I feel like I should have a little video camera set up on a tripod in a closet in front of a bare wooden stool for this. Okay, here goes – Confession time – A big old truth-storm coming right at you, just between you and me:
I Hate Kids.
*phew*
That was a weight off my chest.
Now for the explanation: I love my children. I love your children. I am fascinated by child development, both normal and exceptional. I have always connected easily with children, and I spent most of my adolescent spare time babysitting and helping out with the children’s programs at my church.
It logically followed that I skipped off to university starry-eyed and determined to become The Very Best Kindergarten Teacher Ever. By the end of my very first day of my very first placement in a preschool classroom, I found myself (figuratively) rocking back and forth in the fetal position muttering, “Oh god. I hate kids. I hate them. What on earth made me think I wanted to do this?”
Some soul-searching later, I realized that a love of children does not necessarily equate a love of working with children, and even a love of working with children does not equate a love of working with lots of children. In mathematical terms, ∴ I love kids ≠ I should be a teacher.
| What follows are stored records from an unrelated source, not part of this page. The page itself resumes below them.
Lemma delete_ok t w g k j m : tbl_ok ext t g -> room m t ->
  let run := deleteByPKJournaled pkHashSeed def max t w k j in
  match g !! k with
  | None => run = Ok (t, w, (false, None))
  | Some _ => forall w' e, mj_delete j w = (w', e) ->
      exists t', run = Ok (t', w', (bool_decide (e = None), e)) /\ room m t' /\
        tbl_ok ext t' (match e with None => delete k g | Some _ => g end)
  end.
Proof.
  intros Ht Hroom. cbv zeta. unfold deleteByPKJournaled.
  destruct (tbl_shard ext t g k Ht) as (s & Hs & Hsh & Hg).
  rewrite (index_Some _ _ _ Hs). cbn [mbind outcome_bind].
  pose proof (sh_find s _ k Hsh) as F. rewrite Hg in F.
  destruct (g !! k) as [r|] eqn:Hk; [|by rewrite (lift_Some _ _ F)].
  destruct F as (q & n & pk' & F & Hn & Epk & Hd & Hsh'). rewrite (lift_Some _ _ F).
  cbn [mbind outcome_bind negb]. intros w' e ->. destruct e as [e|].
  { exists t. by split. }
  unfold tombstoneLocked. rewrite Nat2Z.id, (index_Some _ _ _ Hn). cbn [mbind outcome_bind].
  cbn [s_pk]. rewrite (lift_Some _ _ Hd). cbn [mbind outcome_bind].
  eexists. split; [done|]. by destruct (row_removed t g k s r n pk' m) as [? ?].
Qed.

Lemma deleteByPK_ok t g k m : tbl_ok ext t g -> room m t ->
  exists t', deleteByPK pkHashSeed def max t k = Ok (t', bool_decide (is_Some (g !! k))) /\ room m t' /\
    tbl_ok ext t' (delete k g).
Proof.
  intros Ht Hroom. unfold deleteByPK.
  destruct (tbl_shard ext t g k Ht) as (s & Hs & Hsh & Hg).
  rewrite (index_Some _ _ _ Hs). cbn [mbind outcome_bind].
  destruct (g !! k) as [r|] eqn:Hk.
  - pose proof (sh_get s _ k Hsh) as F. rewrite Hg in F. destruct F as (n & _ & Hn & Epk).
    destruct (sh_del s _ n r Hsh Hn) as (pk' & Hd & Hsh'). rewrite Epk in Hd, Hsh'.
    rewrite (lift_Some _ _ Hd). cbn [mbind outcome_bind negb]. unfold tombstoneLocked.
    rewrite Nat2Z.id. cbn [s_rows set_pk]. rewrite (index_Some _ _ _ Hn). cbn [mbind outcome_bind].
    eexists. split; [done|]. by destruct (row_removed t g k s r n pk' m) as [? ?].
  - destruct (sh_rows _ _ Hsh) as (gi & Hpk & Ho).
    destruct (pk_del_ok pkHashSeed _ _ k Hpk) as (pk' & Hd & Hpk').
    pose proof (ro_none _ _ _ _ Ho Hg) as Hgi.
    rewrite Hgi in Hd. rewrite delete_id in Hpk' by done. rewrite (lift_Some _ _ Hd).
    cbn [mbind outcome_bind negb opt_row fst snd]. eexists. split; [done|].
    rewrite delete_id by done. split.
    + eapply room_put; [done|apply puts_put|done| |]; cbn; lia.
    + eapply tbl_same; [done|apply puts_put|by eapply stands_of| |done]. destruct Hsh. split; try done. by exists gi.
Qed.

(** ** Walking the arena *)

(** Slot [j] of shard [i] holds the row of [k]. *)
Definition cell_at (t : tbl_state) (i j : nat) (k : UUID) : Prop :=
  exists s r, t_shards t !! i = Some s /\ s_rows s !! j = Some (Some r) /\ pkof r = k.
Definition live_cell (t : tbl_state) (c : nat * nat * Row) : Prop :=
  exists s, t_shards t !! fst (fst c) = Some s /\ s_rows s !! snd (fst c) = Some (Some (snd c)).

Lemma live_cell_ok t g c : tbl_ok ext t g -> live_cell t c ->
  fst (fst c) = idx t (pkof (snd c)) /\ g !! pkof (snd c) = Some (snd c) /\ row_wf (snd c).
Proof.
  intros Ht (s & Hs & Hj). destruct c as [[i j] r]. cbn in *.
  pose proof (tb_shards _ _ _ Ht _ _ Hs) as Hsh. destruct (sh_rows _ _ Hsh) as (gi & _ & Ho).
  destruct (ro_row _ _ _ Ho _ _ Hj) as [_ E]. pose proof (sh_wf _ _ Hsh _ _ E).
  rewrite part_lookup in E. by case_decide.
Qed.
I have many, many wonderful friends who are amazing teachers, and I have so much respect for their being able to do and love a job that I would rather stick needles in my eyes than pursue. They make it seem so effortless when all I can think is “But HOW? How do you get them to all sit down at once? What do you do when one of them runs off? How do you get them to all listen to you? HOW DO YOU DO IT WITHOUT YOUR FREAKING HEAD EXPLODING??”
Last year, I started up a Cherub Choir at my church. This was rather a frustrating exercise, due I think to a combination of lack of enthusiasm/participants and the fact that it coincided with the height of my (untreated) depression, and throughout last year I felt a constant push/pull within myself between “If my friends really cared, they would bring their kids out to support me!” and, “I am choosing to provide this service and it’s not my friends’ responsibility to populate it!”
I was on the verge of calling the whole thing off one Sunday morning as I arrived, yet again with just my two kids in tow, only to find a strange 12 year-old girl waiting, alone, in the church – her name was Aimee, she said in teenaged upspeak. “I saw your sign downtown? I’m here for the kids choir? To be a youth helper?” She had come with the grudging consent of her mom, who had given her permission to go for choir practice but not to stay for church because she wasn’t dressed properly for it. Aimee’s arrival ended that push/pull in my head with a swift kick in the butt of, “Okay, now I get it – I’m doing this for that shy, lonely 12 year-old who took a chance and found a place where for half an hour every Sunday she felt like she belonged.”
This year, my choir grew from two (Ben and Molly) to three and now to FIVE kids. Can you believe it? MORE THAN HALF of the choir is now NOT the fruit of my loins!! I’m torn between delirious excitement and abject terror – which brings us back to the part where I Hate Kids, because this is starting to feel suspiciously like a teaching gig. But weirdly enough, it’s also feeling kind of fun. And rewarding. And not as hard as it used to be.
Maybe the times, they are a-changin’, just a little bit.